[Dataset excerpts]
(** * OpenRCT2-RideVehicleEditor: the binder and the component base class

    A shallow embedding of [applyBinding], [Binder.apply], [Binder.applyAll]
    (the binder module) and of [Component] (src/ui/component.ts), together
    with the collaborators they call: [Observable], [BindingContext] and
    [Log], which the binder imports. *)

From stdpp Require Import gmap strings list fin_maps.
From Stdlib Require Import ZArith.

Local Open Scope string_scope.
Local Open Scope list_scope.

(** ** Exceptions and mutable state

    JavaScript code mutates objects and may throw.  A computation takes the
    store and gives back an outcome together with the store as the throw or
    the return left it. *)

Inductive Error :=
| TypeError (msg : string)      (* raised by the language itself *)
| JsError (msg : string)        (* [throw new Error(msg)] *)
| BadRef (r : nat).             (* a reference to nothing: no JavaScript
                                   program can build one *)

Inductive Outcome (A : Type) :=
| Ok (a : A)
| Throw (e : Error).
Arguments Ok {A} a.
Arguments Throw {A} e.

Definition M (S A : Type) : Type := S -> Outcome A * S.

Section Monad.
Context {S : Type}.

Definition ret {A} (a : A) : M S A := fun s => (Ok a, s).

Definition bindM {A B} (m : M S A) (k : A -> M S B) : M S B :=
  fun s => match m s with
           | (Ok a, s') => k a s'
           | (Throw e, s') => (Throw e, s')
           end.

Definition throw {A} (e : Error) : M S A := fun s => (Throw e, s).

Definition modify (f : S -> S) : M S unit := fun s => (Ok tt, f s).

(** [for (const x of l) body(x)] *)
Fixpoint for_of {A} (l : list A) (body : A -> M S unit) : M S unit :=
  match l with
  | [] => ret tt
  | x :: rest => bindM (body x) (fun _ => for_of rest body)
  end.
End Monad.

Notation "'let*' x := m 'in' k" := (bindM m (fun x => k))
  (at level 10, x name, m at level 100, k at level 200, only parsing).
Notation "m ;; k" := (bindM m (fun _ => k))
  (at level 100, k at level 200, right associativity, only parsing).

(** ** Values, callbacks and the store *)

Definition Ref := nat.

(** The JavaScript values that reach the binder.  [VSetter r] is the arrow
    function [(v) => observable.set(v)] of applyBinding, closed over the
    observable at [r]. *)
Inductive Value :=
| VUndefined
| VNull
| VBool (b : bool)
| VNum (n : Z)
| VStr (s : string)
| VObject (id : nat)            (* an object that is not an Observable *)
| VObservable (r : Ref)
| VSetter (r : Ref).

(** Subscriber callbacks.  [CbSetField ctx f] is the arrow function
    [value => context.setField(toTarget, value)] of applyBinding, closed over
    the context and the field name; [CbHost id] is any subscriber the host
    application registered itself. *)
Inductive Callback :=
| CbSetField (ctx : nat) (field : string)
| CbHost (id : nat).

(** What the collaborators see, in the order it happens. *)
Inductive Event :=
| SetField (ctx : nat) (field : string) (v : Value)
| Invoked (id : nat) (v : Value)
| Debug (msg : string)
| Warning (msg : string).

#[global] Instance Value_eq_dec : EqDecision Value.
Proof. solve_decision. Defined.
#[global] Instance Callback_eq_dec : EqDecision Callback.
Proof. solve_decision. Defined.
#[global] Instance Event_eq_dec : EqDecision Event.
Proof. solve_decision. Defined.

(** Modelled from the spec: the fields of the class [Observable] (imported
    from "./observable", absent here).  A mutable single-value holder: the
    current value and the subscriber callbacks in subscription order. *)
Record ObservableState := mkObservable {
  obs_value : Value;
  obs_subscribers : list Callback
}.

Record World := mkWorld {
  heap : gmap Ref ObservableState;
  trace : list Event
}.

Definition emit (e : Event) : M World unit :=
  modify (fun w => mkWorld (heap w) (trace w ++ [e])).

Definition load (r : Ref) : M World ObservableState :=
  fun w => match heap w !! r with
           | Some o => (Ok o, w)
           | None => (Throw (BadRef r), w)
           end.

Definition store (r : Ref) (o : ObservableState) : M World unit :=
  modify (fun w => mkWorld (<[r := o]> (heap w)) (trace w)).

(** Modelled from the spec: [BindingContext.setField(name, value)] (imported
    from "./contexts/bindingContext", absent here).  The binder knows nothing
    of a context beyond this call; the call is recorded. *)
Definition setField (ctx : nat) (field : string) (v : Value) : M World unit :=
  emit (SetField ctx field v).

(** Modelled from the spec: the logger (imported from "../../helpers/logger",
    absent here); advisory only. *)
Module Log.
Definition debug (msg : string) : M World unit := emit (Debug msg).
Definition warning (msg : string) : M World unit := emit (Warning msg).
End Log.

(** Calling a subscriber with the new value. *)
Definition call (v : Value) (cb : Callback) : M World unit :=
  match cb with
  | CbSetField ctx field => setField ctx field v
  | CbHost id => emit (Invoked id v)
  end.

(** Modelled from the spec: the methods of [Observable]. [get] returns the
    current value; [set] stores the new value unconditionally, then invokes
    every subscriber in subscription order with it; [subscribe] appends the
    callback and does not invoke it. *)
Module Observable.
Definition get (r : Ref) : M World Value :=
  let* o := load r in ret (obs_value o).

Definition set (r : Ref) (v : Value) : M World unit :=
  let* o := load r in
  store r (mkObservable v (obs_subscribers o)) ;;
  for_of (obs_subscribers o) (call v).

Definition subscribe (r : Ref) (cb : Callback) : M World unit :=
  let* o := load r in
  store r (mkObservable (obs_value o) (obs_subscribers o ++ [cb])).
End Observable.

(** Calling a value as a function of one argument, as a view does with the
    handler it was given. *)
Definition invoke (f : Value) (v : Value) : M World unit :=
  match f with
  | VSetter r => Observable.set r v
  | _ => throw (TypeError "not a function")
  end.

(** ** The binder *)

(** A binding descriptor as applyBinding inspects it: a string (ToTarget), or
    an object whose keys may include [update] and [bind] (ToSource, TwoWay). *)
Inductive Binding :=
| BString (toTarget : string)
| BObject (props : gmap string string).

(** [Bindings]: the keys in [for ... in] order, each with its descriptor. *)
Definition Bindings := list (string * Binding).

(** A viewmodel: property name to value. *)
Definition ViewModel := gmap string Value.

(** [viewmodel[bindSource]] *)
Definition property (viewmodel : ViewModel) (bindSource : string) : Value :=
  default VUndefined (viewmodel !! bindSource).

(** [bindings[bindSource]] *)
Fixpoint descriptor (bindings : Bindings) (bindSource : string) : option Binding :=
  match bindings with
  | [] => None
  | (k, b) :: rest => if decide (k = bindSource) then Some b else descriptor rest bindSource
  end.

(** The keys [for (let bindSource in bindings)] visits. *)
Definition keys (bindings : Bindings) : list string := bindings.*1.

Definition typeof (v : Value) : string :=
  match v with
  | VUndefined => "undefined"
  | VNull => "object"
  | VBool _ => "boolean"
  | VNum _ => "number"
  | VStr _ => "string"
  | VObject _ => "object"
  | VObservable _ => "object"
  | VSetter _ => "function"
  end.

Definition applyBinding (context : nat) (viewmodel : ViewModel)
    (bindings : Bindings) (bindSource : string) : M World bool :=
  let observable := property viewmodel bindSource in
  match observable with
  | VUndefined => ret false
  | VObservable r =>
      match descriptor bindings bindSource with
      | Some (BString toTarget) =>            (* one way to target *)
          let* v := Observable.get r in
          setField context toTarget v ;;
          Observable.subscribe r (CbSetField context toTarget) ;;
          Log.debug ("Binding created: '" +:+ bindSource +:+ "' -> '" +:+ toTarget +:+ "'")
      | Some (BObject binding) =>
          match binding !! "update" with
          | Some update =>                    (* one way to source *)
              setField context update (VSetter r) ;;
              match binding !! "bind" with
              | Some toTarget =>              (* two way *)
                  let* v := Observable.get r in
                  setField context toTarget v ;;
                  Observable.subscribe r (CbSetField context toTarget) ;;
                  Log.debug ("Binding created: '" +:+ bindSource +:+ "' <-> '"
                             +:+ toTarget +:+ ":" +:+ update +:+ "'")
              | None =>
                  Log.debug ("Binding created: '" +:+ bindSource +:+ "' <- '"
                             +:+ update +:+ "'")
              end
          | None => ret tt
          end
      | None =>
          throw (TypeError "Cannot use 'in' operator to search for 'update' in undefined")
      end ;;
      ret true
  | _ =>
      Log.debug ("Binding failed: Observable is not an observable, but of type '"
                 +:+ typeof observable +:+ "'") ;;
      ret false
  end.

Module Binder.
(** The body of the loop of [apply] for one key. *)
Definition apply_key (context : nat) (viewmodel : ViewModel)
    (bindings : Bindings) (bindSource : string) : M World unit :=
  let* ok := applyBinding context viewmodel bindings bindSource in
  if negb ok
  then Log.warning ("Could not find observable property on viewmodel for '"
                    +:+ bindSource +:+ "'")
  else ret tt.

Definition apply (context : nat) (viewmodel : ViewModel) (bindings : Bindings)
    : M World unit :=
  for_of (keys bindings) (apply_key context viewmodel bindings).

(** The inner loop of [applyAll]: [success] is threaded through. *)
Fixpoint applyAll_vms (context : nat) (viewmodels : list ViewModel)
    (bindings : Bindings) (bindSource : string) (success : bool) : M World bool :=
  match viewmodels with
  | [] => ret success
  | vm :: rest =>
      let* ok := applyBinding context vm bindings bindSource in
      applyAll_vms context rest bindings bindSource (ok || success)
  end.

Definition applyAll_key (context : nat) (viewmodels : list ViewModel)
    (bindings : Bindings) (bindSource : string) : M World unit :=
  let* success := applyAll_vms context viewmodels bindings bindSource false in
  if negb success
  then Log.warning ("Could not find observable property on any viewmodels for '"
                    +:+ bindSource +:+ "'")
  else ret tt.

Definition applyAll (context : nat) (viewmodels : list ViewModel)
    (bindings : Bindings) : M World unit :=
  for_of (keys bindings) (applyAll_key context viewmodels bindings).
End Binder.

(** ** The component base class (src/ui/component.ts) *)

Module Component.
Section Component.
(** The properties of a widget other than [isDisabled]; the host's. *)
Variable Look : Type.

(** Modelled from the spec: the host's [Widget], with its read-write
    [isDisabled] flag (declared by the host application, absent here). *)
Record Widget := mkWidget {
  isDisabled : bool;
  look : Look
}.

(** Modelled from the spec: [WidgetDesc] (imported from "./widgetDesc",
    absent here), a name/identity token. *)
Record WidgetDesc := mkWidgetDesc {
  name : string
}.

(** The fields of a [Component]; [_window] holds a reference to a host
    window or [null]. *)
Record Fields := mkFields {
  _window : option nat;
  _description : WidgetDesc
}.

> **Work item**
Starting with the line that holds "match cb with" and ending with the line that holds "match f with", retype every line in the data above exactly, and nothing else.

> **Answer**
  match cb with
  | CbSetField ctx field => setField ctx field v
  | CbHost id => emit (Invoked id v)
  end.

(** Modelled from the spec: the methods of [Observable]. [get] returns the
    current value; [set] stores the new value unconditionally, then invokes
    every subscriber in subscription order with it; [subscribe] appends the
    callback and does not invoke it. *)
Module Observable.
Definition get (r : Ref) : M World Value :=
  let* o := load r in ret (obs_value o).

Definition set (r : Ref) (v : Value) : M World unit :=
  let* o := load r in
  store r (mkObservable v (obs_subscribers o)) ;;
  for_of (obs_subscribers o) (call v).

Definition subscribe (r : Ref) (cb : Callback) : M World unit :=
  let* o := load r in
  store r (mkObservable (obs_value o) (obs_subscribers o ++ [cb])).
End Observable.

(** Calling a value as a function of one argument, as a view does with the
    handler it was given. *)
Definition invoke (f : Value) (v : Value) : M World unit :=
  match f with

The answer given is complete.